--- Problem ---
Hunt for the word "directory" across the entries below, copying each line that holds it.

[Source data]
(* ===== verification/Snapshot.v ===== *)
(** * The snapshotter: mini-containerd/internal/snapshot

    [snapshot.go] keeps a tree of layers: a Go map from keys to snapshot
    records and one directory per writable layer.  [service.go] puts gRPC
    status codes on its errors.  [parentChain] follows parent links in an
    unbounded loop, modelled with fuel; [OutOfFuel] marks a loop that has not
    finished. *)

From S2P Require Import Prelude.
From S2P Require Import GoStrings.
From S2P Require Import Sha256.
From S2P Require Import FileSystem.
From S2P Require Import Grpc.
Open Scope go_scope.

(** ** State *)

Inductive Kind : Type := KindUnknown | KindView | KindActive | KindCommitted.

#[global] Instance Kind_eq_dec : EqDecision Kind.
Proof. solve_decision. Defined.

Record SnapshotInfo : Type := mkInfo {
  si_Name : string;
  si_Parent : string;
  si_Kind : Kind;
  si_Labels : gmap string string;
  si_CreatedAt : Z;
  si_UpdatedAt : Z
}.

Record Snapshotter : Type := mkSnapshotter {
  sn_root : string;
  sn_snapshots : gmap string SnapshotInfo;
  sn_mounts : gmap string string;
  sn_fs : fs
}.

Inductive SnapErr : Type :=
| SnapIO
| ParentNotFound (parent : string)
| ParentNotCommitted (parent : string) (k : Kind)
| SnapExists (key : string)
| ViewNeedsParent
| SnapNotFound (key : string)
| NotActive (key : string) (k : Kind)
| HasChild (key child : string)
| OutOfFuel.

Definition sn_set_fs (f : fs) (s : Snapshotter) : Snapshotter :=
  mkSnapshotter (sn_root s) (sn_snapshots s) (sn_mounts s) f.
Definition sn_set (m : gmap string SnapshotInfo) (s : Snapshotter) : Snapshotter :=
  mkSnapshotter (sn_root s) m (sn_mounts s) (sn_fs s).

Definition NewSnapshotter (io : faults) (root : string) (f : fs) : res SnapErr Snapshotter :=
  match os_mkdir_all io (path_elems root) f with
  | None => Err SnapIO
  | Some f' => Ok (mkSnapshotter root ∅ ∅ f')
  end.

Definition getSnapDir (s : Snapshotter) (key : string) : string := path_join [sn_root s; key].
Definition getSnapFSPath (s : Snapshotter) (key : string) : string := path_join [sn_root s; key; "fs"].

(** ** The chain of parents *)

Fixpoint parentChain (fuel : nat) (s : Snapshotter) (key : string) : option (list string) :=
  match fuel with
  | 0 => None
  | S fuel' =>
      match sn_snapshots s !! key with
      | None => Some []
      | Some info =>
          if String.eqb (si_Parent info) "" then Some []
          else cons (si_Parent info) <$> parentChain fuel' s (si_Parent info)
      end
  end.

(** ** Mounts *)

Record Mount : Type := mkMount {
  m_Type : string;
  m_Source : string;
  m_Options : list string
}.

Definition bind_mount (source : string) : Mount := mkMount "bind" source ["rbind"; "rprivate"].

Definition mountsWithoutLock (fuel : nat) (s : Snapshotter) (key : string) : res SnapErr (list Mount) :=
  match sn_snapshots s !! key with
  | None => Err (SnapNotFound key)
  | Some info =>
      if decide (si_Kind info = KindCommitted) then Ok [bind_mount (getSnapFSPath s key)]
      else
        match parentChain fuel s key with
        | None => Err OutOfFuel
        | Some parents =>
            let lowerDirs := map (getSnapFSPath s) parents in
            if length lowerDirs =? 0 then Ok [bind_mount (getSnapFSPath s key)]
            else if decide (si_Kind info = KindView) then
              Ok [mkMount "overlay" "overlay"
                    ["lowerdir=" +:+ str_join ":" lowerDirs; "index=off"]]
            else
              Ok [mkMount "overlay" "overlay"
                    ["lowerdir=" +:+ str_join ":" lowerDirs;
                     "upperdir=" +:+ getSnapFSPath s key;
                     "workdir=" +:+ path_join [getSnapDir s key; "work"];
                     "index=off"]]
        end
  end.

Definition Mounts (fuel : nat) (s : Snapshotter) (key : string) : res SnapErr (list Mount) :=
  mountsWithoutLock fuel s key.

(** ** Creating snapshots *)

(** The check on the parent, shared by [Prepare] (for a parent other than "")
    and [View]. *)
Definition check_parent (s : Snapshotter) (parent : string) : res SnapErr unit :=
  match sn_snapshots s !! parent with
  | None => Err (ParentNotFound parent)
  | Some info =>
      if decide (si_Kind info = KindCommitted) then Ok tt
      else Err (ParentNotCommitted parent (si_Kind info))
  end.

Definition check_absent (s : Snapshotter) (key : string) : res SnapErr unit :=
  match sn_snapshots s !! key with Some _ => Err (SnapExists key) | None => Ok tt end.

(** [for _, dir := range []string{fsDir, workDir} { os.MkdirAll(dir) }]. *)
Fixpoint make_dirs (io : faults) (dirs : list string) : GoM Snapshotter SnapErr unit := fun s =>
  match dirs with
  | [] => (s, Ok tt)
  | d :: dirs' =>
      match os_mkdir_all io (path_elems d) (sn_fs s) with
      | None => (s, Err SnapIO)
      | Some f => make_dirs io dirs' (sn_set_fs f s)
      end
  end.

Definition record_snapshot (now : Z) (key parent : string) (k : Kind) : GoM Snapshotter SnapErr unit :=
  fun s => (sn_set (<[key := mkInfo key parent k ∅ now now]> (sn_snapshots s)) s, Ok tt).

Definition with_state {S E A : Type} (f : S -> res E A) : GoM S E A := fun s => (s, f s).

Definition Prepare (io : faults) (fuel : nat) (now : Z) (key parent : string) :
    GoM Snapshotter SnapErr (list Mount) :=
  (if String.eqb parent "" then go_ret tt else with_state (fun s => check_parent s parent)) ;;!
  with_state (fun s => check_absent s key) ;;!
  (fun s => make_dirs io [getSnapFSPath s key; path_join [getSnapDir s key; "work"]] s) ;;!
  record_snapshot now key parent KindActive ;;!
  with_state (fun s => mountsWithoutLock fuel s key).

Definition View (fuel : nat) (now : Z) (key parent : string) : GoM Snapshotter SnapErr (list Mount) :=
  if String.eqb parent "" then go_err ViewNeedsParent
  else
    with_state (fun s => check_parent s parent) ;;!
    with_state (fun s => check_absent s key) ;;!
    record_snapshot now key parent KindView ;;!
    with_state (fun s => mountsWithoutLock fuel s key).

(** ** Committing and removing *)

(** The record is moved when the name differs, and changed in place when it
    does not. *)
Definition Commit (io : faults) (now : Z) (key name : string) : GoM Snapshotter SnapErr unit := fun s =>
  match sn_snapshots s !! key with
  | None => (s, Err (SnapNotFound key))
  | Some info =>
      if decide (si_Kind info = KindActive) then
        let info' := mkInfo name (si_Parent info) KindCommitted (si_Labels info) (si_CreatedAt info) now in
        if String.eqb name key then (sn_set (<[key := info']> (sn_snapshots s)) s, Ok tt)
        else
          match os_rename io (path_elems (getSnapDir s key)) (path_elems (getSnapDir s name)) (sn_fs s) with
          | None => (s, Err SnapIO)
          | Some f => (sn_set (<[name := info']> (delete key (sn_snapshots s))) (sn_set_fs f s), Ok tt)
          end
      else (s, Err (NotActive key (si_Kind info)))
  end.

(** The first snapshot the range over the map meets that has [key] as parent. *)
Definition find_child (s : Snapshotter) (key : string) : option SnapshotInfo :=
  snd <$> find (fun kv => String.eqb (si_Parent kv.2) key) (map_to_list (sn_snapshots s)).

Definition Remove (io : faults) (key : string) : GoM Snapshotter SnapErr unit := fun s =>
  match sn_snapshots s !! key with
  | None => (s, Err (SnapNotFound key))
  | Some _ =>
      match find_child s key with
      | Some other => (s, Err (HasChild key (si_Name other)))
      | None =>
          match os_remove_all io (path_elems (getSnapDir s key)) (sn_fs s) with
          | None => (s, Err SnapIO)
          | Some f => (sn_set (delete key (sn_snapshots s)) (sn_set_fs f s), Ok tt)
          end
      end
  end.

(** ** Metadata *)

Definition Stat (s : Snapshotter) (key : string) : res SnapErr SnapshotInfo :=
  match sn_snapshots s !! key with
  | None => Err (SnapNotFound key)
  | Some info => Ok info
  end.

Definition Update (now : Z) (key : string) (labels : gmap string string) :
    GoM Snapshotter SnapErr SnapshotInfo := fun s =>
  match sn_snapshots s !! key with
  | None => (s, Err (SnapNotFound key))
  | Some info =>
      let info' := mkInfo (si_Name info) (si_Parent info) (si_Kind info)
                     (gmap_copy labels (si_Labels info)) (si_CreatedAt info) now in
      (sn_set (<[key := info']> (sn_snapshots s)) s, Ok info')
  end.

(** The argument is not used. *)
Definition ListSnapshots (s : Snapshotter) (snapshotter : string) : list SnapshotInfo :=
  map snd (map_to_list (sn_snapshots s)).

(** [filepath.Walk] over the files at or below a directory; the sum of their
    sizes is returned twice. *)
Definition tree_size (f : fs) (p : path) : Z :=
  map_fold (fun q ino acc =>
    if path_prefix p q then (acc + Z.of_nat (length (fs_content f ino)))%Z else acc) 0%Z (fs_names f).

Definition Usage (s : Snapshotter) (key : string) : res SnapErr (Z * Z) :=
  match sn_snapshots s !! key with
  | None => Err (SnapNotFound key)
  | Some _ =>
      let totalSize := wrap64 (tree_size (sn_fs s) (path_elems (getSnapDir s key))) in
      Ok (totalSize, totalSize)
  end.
==
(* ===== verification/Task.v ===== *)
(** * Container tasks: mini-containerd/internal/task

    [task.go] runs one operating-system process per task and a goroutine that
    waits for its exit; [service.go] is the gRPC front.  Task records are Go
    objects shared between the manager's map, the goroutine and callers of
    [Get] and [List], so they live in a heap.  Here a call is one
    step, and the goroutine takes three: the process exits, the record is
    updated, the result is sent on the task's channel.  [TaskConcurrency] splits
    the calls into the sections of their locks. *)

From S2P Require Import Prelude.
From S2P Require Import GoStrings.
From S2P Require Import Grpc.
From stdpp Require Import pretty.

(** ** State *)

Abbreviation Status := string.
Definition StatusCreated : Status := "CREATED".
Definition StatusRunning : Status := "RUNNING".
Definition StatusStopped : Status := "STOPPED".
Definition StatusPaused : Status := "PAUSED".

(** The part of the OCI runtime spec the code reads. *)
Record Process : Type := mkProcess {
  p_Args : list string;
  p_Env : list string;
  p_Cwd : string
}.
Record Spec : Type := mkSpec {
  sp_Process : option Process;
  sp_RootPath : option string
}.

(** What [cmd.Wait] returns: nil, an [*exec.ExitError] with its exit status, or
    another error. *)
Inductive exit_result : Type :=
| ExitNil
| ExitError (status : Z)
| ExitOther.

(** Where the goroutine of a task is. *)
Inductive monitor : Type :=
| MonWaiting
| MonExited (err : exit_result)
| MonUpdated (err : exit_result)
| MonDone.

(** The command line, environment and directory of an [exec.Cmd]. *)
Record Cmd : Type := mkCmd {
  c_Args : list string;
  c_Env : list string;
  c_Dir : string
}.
---
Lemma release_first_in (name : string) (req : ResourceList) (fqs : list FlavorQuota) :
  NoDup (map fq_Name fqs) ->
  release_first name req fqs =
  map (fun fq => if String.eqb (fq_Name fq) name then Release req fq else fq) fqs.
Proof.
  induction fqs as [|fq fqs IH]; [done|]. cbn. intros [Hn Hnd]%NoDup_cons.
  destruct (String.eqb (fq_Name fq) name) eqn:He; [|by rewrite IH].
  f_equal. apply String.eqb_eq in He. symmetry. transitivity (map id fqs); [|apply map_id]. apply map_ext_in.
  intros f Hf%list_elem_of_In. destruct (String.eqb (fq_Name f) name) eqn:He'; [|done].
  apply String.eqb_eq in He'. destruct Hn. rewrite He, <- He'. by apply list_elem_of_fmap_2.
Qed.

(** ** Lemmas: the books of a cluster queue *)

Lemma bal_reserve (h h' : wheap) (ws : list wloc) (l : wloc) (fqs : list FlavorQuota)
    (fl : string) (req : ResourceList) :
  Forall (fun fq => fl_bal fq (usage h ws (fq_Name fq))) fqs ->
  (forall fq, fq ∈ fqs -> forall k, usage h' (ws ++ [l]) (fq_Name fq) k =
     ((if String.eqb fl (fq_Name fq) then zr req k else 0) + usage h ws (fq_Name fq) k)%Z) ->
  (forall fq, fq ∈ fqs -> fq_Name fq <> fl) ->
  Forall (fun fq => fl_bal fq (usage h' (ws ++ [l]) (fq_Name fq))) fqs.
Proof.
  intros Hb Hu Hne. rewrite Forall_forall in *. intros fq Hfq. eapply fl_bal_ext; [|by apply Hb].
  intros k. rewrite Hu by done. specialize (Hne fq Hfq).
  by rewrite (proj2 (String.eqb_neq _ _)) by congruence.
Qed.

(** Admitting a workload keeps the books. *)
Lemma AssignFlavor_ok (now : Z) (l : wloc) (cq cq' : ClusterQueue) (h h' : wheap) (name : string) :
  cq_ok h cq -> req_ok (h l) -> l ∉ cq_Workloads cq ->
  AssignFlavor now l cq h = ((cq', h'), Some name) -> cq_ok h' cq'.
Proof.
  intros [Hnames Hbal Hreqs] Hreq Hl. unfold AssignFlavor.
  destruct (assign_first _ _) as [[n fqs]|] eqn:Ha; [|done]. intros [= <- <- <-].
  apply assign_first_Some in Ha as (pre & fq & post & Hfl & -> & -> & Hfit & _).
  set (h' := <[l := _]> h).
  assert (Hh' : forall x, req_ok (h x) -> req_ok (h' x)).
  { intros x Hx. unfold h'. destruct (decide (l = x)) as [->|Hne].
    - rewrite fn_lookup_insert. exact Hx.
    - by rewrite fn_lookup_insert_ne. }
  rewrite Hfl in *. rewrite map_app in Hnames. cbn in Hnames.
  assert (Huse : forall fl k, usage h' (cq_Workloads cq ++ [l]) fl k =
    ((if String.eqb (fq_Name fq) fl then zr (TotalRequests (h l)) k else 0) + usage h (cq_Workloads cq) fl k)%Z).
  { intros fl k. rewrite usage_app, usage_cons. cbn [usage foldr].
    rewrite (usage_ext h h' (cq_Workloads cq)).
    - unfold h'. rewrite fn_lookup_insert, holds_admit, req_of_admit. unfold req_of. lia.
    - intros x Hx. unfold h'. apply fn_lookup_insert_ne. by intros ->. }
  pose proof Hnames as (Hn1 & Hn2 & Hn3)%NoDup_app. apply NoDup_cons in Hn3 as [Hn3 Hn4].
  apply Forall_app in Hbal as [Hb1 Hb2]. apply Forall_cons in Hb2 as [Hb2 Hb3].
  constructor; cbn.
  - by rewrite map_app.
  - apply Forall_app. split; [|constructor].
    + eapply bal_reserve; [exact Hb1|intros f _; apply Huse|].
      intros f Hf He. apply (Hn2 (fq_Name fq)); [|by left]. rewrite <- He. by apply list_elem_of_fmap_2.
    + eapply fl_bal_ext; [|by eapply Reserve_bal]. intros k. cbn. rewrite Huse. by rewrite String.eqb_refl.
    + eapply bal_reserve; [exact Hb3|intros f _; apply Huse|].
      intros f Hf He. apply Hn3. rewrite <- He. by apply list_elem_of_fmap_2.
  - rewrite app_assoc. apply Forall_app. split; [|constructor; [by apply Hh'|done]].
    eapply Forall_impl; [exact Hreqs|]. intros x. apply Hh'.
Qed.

--- Exercise answer ---
    records and one directory per writable layer.  [service.go] puts gRPC
(** [filepath.Walk] over the files at or below a directory; the sum of their
(** The command line, environment and directory of an [exec.Cmd]. *)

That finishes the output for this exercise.